- **Exercise brief**: Scan the entries below. List each line with "monad".
*** Information shown ***
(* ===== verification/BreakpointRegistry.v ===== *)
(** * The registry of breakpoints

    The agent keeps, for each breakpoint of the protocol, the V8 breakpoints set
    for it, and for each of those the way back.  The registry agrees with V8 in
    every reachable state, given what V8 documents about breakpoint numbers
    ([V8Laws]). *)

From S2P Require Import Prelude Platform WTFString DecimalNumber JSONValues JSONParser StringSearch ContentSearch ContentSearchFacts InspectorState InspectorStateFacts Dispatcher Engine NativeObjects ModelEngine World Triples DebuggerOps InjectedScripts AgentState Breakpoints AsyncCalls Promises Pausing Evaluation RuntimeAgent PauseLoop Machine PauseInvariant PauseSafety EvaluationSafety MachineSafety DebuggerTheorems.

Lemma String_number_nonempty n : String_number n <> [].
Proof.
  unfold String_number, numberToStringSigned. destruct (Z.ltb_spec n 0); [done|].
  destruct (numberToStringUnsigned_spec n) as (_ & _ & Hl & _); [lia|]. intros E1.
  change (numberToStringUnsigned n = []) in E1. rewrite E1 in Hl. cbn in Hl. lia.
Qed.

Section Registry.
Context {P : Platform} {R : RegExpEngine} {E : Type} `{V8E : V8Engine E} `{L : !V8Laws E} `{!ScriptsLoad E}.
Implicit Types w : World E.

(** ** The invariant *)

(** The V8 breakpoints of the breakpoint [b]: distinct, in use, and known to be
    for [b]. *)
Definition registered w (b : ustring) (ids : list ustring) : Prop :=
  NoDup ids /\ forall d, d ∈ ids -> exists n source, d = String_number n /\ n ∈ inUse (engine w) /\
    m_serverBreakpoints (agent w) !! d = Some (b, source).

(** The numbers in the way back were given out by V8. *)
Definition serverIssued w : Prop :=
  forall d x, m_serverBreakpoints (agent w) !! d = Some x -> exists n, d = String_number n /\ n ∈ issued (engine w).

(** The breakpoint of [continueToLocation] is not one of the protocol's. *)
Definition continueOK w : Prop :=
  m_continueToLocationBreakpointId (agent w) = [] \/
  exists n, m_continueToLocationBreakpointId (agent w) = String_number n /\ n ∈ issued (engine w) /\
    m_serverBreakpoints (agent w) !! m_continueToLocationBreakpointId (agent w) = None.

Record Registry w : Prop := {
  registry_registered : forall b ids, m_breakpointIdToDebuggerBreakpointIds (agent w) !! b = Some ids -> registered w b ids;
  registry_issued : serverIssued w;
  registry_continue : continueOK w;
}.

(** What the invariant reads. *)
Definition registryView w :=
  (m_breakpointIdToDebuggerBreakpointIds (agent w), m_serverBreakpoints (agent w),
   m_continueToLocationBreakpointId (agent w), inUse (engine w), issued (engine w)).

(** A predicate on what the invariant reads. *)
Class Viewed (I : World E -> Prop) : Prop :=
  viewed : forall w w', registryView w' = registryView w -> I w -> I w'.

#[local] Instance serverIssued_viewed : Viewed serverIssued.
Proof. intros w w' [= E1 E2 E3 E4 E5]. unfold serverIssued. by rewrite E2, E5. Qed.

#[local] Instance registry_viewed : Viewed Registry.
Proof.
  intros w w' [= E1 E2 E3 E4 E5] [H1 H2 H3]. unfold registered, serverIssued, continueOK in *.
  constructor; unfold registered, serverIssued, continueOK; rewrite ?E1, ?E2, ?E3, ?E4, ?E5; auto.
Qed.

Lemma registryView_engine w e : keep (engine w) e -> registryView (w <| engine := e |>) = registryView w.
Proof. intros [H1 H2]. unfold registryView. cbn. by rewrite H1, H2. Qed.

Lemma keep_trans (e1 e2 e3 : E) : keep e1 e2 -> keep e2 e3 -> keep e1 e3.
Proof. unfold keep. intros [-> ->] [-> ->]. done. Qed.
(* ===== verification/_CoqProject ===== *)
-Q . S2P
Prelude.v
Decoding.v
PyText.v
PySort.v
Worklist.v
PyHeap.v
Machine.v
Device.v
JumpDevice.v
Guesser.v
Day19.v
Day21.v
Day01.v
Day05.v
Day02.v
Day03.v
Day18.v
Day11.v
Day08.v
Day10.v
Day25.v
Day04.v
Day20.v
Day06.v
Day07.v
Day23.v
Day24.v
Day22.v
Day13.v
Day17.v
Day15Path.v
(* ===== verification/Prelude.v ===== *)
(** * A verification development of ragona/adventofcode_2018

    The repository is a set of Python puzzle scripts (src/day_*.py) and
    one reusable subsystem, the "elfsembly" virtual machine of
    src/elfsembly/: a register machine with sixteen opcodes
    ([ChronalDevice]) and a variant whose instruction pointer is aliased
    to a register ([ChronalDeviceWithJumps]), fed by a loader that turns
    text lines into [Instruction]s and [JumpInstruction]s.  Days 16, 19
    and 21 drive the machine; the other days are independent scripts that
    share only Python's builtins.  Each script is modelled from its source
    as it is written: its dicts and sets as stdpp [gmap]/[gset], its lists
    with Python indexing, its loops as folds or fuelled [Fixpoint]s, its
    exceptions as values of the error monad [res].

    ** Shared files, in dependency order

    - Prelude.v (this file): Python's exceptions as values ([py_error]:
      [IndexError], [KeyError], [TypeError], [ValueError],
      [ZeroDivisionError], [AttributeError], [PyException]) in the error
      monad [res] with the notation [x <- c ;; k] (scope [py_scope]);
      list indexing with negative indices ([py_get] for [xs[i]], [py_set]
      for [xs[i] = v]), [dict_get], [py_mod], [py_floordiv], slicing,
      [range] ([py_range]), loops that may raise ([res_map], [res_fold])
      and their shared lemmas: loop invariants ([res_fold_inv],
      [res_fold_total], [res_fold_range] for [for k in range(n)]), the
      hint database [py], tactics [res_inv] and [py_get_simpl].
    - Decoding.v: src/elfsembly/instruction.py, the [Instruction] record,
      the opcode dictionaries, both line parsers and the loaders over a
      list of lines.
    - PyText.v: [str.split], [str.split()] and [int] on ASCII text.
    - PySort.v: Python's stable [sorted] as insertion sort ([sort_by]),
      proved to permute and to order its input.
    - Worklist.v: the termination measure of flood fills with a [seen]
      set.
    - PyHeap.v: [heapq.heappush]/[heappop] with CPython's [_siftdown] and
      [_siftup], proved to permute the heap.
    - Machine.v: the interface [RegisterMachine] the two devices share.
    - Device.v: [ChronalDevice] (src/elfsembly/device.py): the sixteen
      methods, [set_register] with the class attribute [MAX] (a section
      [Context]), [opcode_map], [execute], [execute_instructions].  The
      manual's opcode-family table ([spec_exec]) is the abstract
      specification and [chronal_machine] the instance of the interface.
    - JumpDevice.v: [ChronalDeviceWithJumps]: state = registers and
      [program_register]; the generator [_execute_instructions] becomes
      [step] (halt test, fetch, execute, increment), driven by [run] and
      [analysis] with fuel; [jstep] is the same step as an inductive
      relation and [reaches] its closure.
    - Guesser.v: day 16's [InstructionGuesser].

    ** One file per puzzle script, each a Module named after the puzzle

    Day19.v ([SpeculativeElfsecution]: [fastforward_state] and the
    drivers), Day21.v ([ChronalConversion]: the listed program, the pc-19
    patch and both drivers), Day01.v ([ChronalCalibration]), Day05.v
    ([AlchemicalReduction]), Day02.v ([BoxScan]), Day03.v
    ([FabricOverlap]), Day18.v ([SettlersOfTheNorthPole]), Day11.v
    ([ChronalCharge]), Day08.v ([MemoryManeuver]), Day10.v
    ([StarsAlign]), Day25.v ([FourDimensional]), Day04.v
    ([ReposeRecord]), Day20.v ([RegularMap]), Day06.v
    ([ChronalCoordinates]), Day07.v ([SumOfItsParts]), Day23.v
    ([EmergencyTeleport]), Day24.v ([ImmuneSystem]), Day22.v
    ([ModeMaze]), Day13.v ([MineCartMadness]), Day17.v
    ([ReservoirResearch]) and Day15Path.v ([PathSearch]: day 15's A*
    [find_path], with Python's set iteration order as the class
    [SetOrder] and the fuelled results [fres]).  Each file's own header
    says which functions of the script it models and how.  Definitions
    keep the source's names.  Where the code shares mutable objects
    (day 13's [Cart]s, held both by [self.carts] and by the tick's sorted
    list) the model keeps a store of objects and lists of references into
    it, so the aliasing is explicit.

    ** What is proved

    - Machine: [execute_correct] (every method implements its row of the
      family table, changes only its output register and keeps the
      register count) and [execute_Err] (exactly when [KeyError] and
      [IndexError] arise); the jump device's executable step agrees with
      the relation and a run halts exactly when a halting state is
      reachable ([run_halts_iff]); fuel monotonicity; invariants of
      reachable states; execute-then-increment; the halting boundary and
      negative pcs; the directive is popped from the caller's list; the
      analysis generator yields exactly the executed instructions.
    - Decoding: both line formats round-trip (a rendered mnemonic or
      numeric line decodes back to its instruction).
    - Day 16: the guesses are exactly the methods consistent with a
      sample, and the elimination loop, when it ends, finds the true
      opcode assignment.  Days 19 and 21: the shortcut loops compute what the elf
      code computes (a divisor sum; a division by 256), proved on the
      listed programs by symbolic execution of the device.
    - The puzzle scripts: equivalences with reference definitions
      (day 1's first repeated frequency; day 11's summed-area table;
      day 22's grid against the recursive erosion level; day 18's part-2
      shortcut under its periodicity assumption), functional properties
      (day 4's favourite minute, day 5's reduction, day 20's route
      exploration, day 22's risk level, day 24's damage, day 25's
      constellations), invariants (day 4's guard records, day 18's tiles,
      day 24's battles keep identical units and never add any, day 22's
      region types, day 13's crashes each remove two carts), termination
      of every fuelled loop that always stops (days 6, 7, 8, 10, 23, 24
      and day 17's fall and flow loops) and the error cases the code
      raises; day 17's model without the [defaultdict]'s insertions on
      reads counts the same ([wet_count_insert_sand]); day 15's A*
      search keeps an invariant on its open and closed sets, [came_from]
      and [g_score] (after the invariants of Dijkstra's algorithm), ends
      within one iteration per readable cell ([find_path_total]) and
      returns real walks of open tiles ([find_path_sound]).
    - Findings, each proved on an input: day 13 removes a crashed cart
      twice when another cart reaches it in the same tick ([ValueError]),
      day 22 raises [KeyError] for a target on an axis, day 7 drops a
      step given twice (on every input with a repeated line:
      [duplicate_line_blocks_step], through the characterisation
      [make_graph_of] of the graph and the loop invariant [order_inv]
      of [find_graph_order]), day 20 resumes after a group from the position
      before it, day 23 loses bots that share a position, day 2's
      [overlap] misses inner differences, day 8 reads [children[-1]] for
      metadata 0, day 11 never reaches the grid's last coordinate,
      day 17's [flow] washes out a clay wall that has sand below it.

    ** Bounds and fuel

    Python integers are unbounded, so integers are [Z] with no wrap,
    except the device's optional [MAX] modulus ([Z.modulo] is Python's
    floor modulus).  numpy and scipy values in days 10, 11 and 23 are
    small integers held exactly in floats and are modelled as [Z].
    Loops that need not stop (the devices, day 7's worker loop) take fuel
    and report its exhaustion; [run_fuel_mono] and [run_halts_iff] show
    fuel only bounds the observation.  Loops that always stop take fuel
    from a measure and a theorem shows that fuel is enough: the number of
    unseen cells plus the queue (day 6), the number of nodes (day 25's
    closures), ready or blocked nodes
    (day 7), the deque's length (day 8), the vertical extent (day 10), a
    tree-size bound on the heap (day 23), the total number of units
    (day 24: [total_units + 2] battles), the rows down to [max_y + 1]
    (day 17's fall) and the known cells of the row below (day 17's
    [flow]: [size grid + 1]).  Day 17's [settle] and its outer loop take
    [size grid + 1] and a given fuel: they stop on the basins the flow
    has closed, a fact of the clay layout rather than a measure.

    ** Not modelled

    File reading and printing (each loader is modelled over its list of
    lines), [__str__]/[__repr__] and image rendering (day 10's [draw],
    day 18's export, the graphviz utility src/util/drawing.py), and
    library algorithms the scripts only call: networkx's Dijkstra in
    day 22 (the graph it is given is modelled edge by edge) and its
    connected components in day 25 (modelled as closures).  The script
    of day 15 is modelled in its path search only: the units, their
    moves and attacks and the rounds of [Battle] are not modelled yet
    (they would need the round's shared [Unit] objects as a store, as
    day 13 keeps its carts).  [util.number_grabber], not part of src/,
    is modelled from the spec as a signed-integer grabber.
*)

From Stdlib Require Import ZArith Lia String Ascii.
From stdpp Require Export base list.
*** End of Information shown ***
*** Information shown ***
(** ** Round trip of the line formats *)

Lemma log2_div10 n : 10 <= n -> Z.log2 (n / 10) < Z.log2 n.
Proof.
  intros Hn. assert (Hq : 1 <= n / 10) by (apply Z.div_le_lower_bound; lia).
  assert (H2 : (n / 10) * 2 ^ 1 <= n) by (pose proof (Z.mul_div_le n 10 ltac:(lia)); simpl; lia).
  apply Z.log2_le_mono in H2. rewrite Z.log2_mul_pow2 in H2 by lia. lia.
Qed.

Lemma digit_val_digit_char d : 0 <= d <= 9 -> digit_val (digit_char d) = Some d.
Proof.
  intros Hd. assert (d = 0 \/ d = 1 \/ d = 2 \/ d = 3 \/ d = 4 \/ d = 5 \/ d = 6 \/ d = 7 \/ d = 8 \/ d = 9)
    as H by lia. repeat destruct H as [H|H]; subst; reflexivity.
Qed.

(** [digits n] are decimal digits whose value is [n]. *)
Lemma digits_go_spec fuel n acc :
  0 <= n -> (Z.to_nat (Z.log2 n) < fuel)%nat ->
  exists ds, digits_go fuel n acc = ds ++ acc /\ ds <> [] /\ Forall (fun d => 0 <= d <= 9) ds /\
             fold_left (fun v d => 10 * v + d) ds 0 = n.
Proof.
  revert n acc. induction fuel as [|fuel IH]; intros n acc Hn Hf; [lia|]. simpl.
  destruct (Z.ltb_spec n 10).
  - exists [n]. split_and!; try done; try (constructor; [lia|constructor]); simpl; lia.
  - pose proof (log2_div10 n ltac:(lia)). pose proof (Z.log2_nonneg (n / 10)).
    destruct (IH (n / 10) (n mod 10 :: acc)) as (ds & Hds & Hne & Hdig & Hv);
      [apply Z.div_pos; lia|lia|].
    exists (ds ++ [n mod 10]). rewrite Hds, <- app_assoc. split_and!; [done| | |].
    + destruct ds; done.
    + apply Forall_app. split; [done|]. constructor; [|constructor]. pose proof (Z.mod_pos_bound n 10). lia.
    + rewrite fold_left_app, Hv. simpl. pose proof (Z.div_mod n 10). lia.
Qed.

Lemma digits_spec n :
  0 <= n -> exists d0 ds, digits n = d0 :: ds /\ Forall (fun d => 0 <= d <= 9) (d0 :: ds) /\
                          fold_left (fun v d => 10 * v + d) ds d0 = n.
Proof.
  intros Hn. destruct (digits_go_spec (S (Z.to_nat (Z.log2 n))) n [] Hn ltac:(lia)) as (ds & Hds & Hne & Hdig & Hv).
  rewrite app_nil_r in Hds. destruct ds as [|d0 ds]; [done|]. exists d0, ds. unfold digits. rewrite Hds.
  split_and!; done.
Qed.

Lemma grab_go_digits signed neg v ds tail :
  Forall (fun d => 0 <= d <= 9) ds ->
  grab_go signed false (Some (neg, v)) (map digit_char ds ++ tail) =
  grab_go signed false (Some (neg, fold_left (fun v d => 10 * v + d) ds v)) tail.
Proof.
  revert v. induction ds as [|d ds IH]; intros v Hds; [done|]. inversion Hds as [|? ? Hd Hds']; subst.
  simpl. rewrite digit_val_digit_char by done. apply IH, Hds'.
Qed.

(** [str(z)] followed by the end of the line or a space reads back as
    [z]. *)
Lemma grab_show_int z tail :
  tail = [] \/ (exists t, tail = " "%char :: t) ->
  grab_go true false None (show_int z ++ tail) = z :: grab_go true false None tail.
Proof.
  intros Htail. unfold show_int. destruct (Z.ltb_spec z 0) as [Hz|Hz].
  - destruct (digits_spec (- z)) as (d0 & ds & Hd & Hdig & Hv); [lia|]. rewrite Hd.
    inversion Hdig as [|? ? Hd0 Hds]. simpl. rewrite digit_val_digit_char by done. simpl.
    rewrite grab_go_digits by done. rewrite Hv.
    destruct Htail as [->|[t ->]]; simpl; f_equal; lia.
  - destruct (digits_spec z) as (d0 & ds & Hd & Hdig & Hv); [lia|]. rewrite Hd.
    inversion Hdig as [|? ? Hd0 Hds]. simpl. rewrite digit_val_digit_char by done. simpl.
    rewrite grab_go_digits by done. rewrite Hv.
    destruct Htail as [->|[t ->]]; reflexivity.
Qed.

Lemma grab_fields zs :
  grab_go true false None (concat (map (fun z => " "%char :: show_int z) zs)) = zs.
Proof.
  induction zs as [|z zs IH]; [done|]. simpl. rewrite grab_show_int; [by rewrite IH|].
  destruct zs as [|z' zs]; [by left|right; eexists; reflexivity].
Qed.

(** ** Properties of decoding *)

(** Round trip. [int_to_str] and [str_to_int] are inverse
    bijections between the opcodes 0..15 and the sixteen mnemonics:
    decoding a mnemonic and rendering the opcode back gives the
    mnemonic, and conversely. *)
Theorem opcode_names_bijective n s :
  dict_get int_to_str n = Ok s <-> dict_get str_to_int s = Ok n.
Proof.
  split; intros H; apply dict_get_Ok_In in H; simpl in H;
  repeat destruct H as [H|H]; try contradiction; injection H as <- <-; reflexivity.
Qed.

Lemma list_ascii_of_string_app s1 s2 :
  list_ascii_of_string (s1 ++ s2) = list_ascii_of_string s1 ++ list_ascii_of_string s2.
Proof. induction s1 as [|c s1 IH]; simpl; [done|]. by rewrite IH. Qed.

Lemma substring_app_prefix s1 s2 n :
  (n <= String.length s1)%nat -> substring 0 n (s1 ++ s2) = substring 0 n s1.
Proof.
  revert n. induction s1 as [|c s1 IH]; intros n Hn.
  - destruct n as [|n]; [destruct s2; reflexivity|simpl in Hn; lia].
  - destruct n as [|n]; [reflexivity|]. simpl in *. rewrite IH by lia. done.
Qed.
*** End of Information shown ***
- **Result below**:
    exceptions as values of the error monad [res].
      monad [res] with the notation [x <- c ;; k] (scope [py_scope]);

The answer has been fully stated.